Ashton Kutcher and Mila Kunis got their starts on the slightly-above-average, cult-classic sitcom, That 70’s Show in the late nineties. Topher Grace did as well, as well as Laura Prepon and the disgraced Danny Masterson... but these two have staying power because in the show they were a couple and in real life they became a couple. And because they’re such a famous couple and have never done anything egregiously horrible, people now love them and see them as, and I quote, “relationship goals.”
But it wasn’t always this way. This is just every ad on the Big Game now. Every single ad has to have a celebrity in it doing things any old person could do--now Matthew McConaughey is doing Doritos when just years prior some everyman was Dan the Dorito samurai, and now Bud Light has hired out Post Malone because he’s got tattoos on his face. Ashton Kutcher has now been proven a horrible singer, and from what I could tell, that was not the intention. Why not get some actors who need work? Actors who can actually deliver a joke? Because in theory, Shaggy singing “It Wasn’t Me” about Cheetos instead of cheating on your girl isn’t a bad joke! Not a great joke, mind you, but it’s good for a chuckle--but they took it and botched the delivery to such a magnitude that it makes that Grubhub trash look like Citizen Kane! Because what people can’t seem to understand… what people aren’t even thinking about is that just last year--not even last year--there was this celebrity reckoning, right? This moment where all of these celebrities were outing themselves as these insecure people who thrived on attention and the knowledge that they were so much better than the rest of the country. Every. Single. Ad had a cameo. The vast majority, anyway. They seemed to miss the attention so much that they shilled out and jumped onto anything. They don’t need the money! I know they don’t! I see how these people live while I eat Dinty Moore and a banana every. Day. I miss the days of being ashamed of Will Ferrell for that “Imagine” video while his electric car ad is lauded. We can’t afford it, Will! Don’t you think we’d all be driving them if we could?! I miss when DoorDash didn’t have the money to play at my emotions to support local restaurants while they profit off their backs. And boy, do I miss mocking celebrities who ignored the world around them while they sit pretty in their million-dollar mansions like the one we get a tour of in that heinous Cheetos ad--and it’s not Cheetos’ fault! Not really! It’s what you have to do to compete. A nostalgia-play is great, but a nostalgia-play with everyone’s favorite squeaky-clean celebrity couple… that’s a touchdown, baby.

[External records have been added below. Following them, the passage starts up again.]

(** * Prioritization and churn scoring: a shallow embedding

    The Python services [ChurnCalculator], [MarketSizingEngine] and
    [PrioritizationService] are embedded as Rocq functions, one definition
    per method, under the method's own name.

    Numbers.  A Python [float] is modelled as an exact rational ([Q]); an
    [int] as [Z].  Every comparison, [min], [max], clamp and band lookup of
    the services is then the exact one; rounding error of binary floating
    point and the non-finite values are outside the model.  Equality of
    rationals is [Qeq] ([==]).

    Strings.  A [str] is modelled as a [string] of ASCII characters;
    [lower], [title] and [split] act on the ASCII letters and whitespace.

    Exceptions.  A method that can raise returns a [pyresult], or an
    [outcome] when exceptions of a collaborator or of a callee pass
    through it; the constraints that the pydantic models check when a
    record is built are the [validate] functions. *)

From Stdlib Require Import ZArith QArith Qminmax Qabs Qround.
From Stdlib Require Import String Ascii List Bool Lia Lqa.
From Stdlib Require Import Sorting Permutation DecimalString.
Import ListNotations.

Local Open Scope string_scope.
Local Open Scope Q_scope.

(** ** Python runtime conventions *)

Module Py.

Inductive exn : Type :=
| KeyError
| ValidationError
| ZeroDivisionError.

Here’s another example. I was in a store a month or so ago and their radio was on and--watch out, this is going to come off as very callous--the DJ was talking about the late Larry King while he was still in the hospital. “Please keep Larry King in your prayers,” she had the audacity to say. My prayers?! Just a week ago you were all scoffing at the man for flying private! Sure, he may have been a sweet guy, but never in a million years would he have thought about any one of us! At best, he’d throw your GoFundMe a Benjamin for clout, but never would God hear your name from his mouth.

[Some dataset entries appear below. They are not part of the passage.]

(** X18.  When the world draws only shapes and the text renderer is
    empty, as a frame leaves it, [draw] clears the 2d canvas and shows
    the help: the key legend, the frames per second and the frame
    time, computed from the moving average of the time passed in, on
    rows 0, 1 and 2, then [PAUSE] on row 3 when the test is paused.
    The text renderer is empty again afterwards, so that the next frame
    lays out its help in the same way. *)
Theorem draw_shows_the_help (time : F) (e : Env.t F M B C)
    (t : Test.t F M B W MA) (size : F) :
  Test.invariant t ->
  DebugDraw.text (Test.debugDraw t) = RenderText.mk size (of_nat 0) [] ->
  Forall DebugDraw.draws_shape (World_drawDebugData (Test.world t)) ->
  exists e' t',
    Test.draw time (e, t) = Some (e', t')
    /\ Env.gl2d e'
       = Env.gl2d e
           ++ RenderText.frame size (canvas_width (Env.canvas2d e))
                (canvas_height (Env.canvas2d e))
                (Test.help_lines size
                   (MovingAverage_get time (Test.frameTimeMovingAverage t)).1
                   (Test.isPause t))
    /\ Test.frameTimeMovingAverage t'
       = (MovingAverage_get time (Test.frameTimeMovingAverage t)).2
    /\ DebugDraw.text (Test.debugDraw t') = RenderText.mk size (of_nat 0) [].
Proof.
  intros [Hd Hnd] Ht Hshapes. unfold Test.draw.
  destruct (TestHelp.shapes_run_text (World_drawDebugData (Test.world t))
              (Env.log Ext.world_drawDebugData e) (Test.debugDraw t) Hshapes Hd)
    as (e1 & d1 & Hrun & Hd1 & Ht1 & Hg1).
  destruct (DebugDrawFacts.draw_run_spec (World_drawDebugData (Test.world t))
              (Env.log Ext.world_drawDebugData e) (Test.debugDraw t) Hd)
    as (e1' & d1' & Hrun' & _ & Hpage1).
  rewrite Hrun in Hrun'. injection Hrun' as <- <-.
  rewrite Hrun. cbn [mbind option_bind].
  destruct (TestHelp.drawHelp_lines time e1 (Test.set_debugDraw d1 t) size)
    as (d2 & Hhelp & Hl2 & Hp2 & Hsz2 & Htx2).
  { cbn [Test.debugDraw Test.set_debugDraw]. by rewrite Ht1. }
  rewrite Hhelp.
  cbn [Test.debugDraw Test.set_debugDraw Test.set_frameTimeMovingAverage
       Test.frameTimeMovingAverage Test.isPause] in *.
  assert (Hd2 : DebugDraw.invariant d2).
  { destruct Hd1 as (? & ? & ?). unfold DebugDraw.invariant. by rewrite Hl2, Hp2. }
  destruct (DebugDrawAccounts.draw_flush_accounts e1 d2 Hd2)
    as (e3 & d3 & Hfl & Hd3 & _ & _ & _ & Hg3 & _ & _ & _ & Ht3).
  rewrite Hfl. cbn [mbind option_bind]. unfold Test.drawContacts.
  cbn [Test.debugDraw Test.set_debugDraw Test.set_frameTimeMovingAverage Test.contacts].
  destruct (TestHelp.drawContacts_text (Test.contacts t) e3 d3) as [Ht4 Hg4].
  destruct (foldl _ (e3, d3) (Test.contacts t)) as [e4 d4]. cbn [fst snd] in *.
  cbv beta iota zeta. eexists _, _. split; [reflexivity|].
  cbn [Test.debugDraw Test.frameTimeMovingAverage Test.clearContacts
       Test.set_contacts Test.set_debugDraw].
  destruct Hpage1 as (_ & _ & _ & Hcanvas).
  split; [|split; [done|]].
  - rewrite Hg4, Hg3, Hg1, Hsz2, Htx2, Hcanvas. reflexivity.
  - by rewrite Ht4, Ht3, Hsz2.
Qed.
End HelpDisplay.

So, the celebrities are winning. They always will and it just bugs me. I don’t even know what to say anymore, because it’s such a rock and a hard place situation. I don’t hate Ashton Kutcher. I don’t hate Mila Kunis--and the commercial wouldn’t have made sense without Shaggy... but what if it was a couple the public arbitrarily doesn’t like? Kim and Kanye, say? Would it have worked? Of course not. It only works if it isn’t a celebrity couple, or if it was one that everyone wants to think would be friends with them. Obviously, Cheetos opted for the latter.
And for that... I will never forgive them.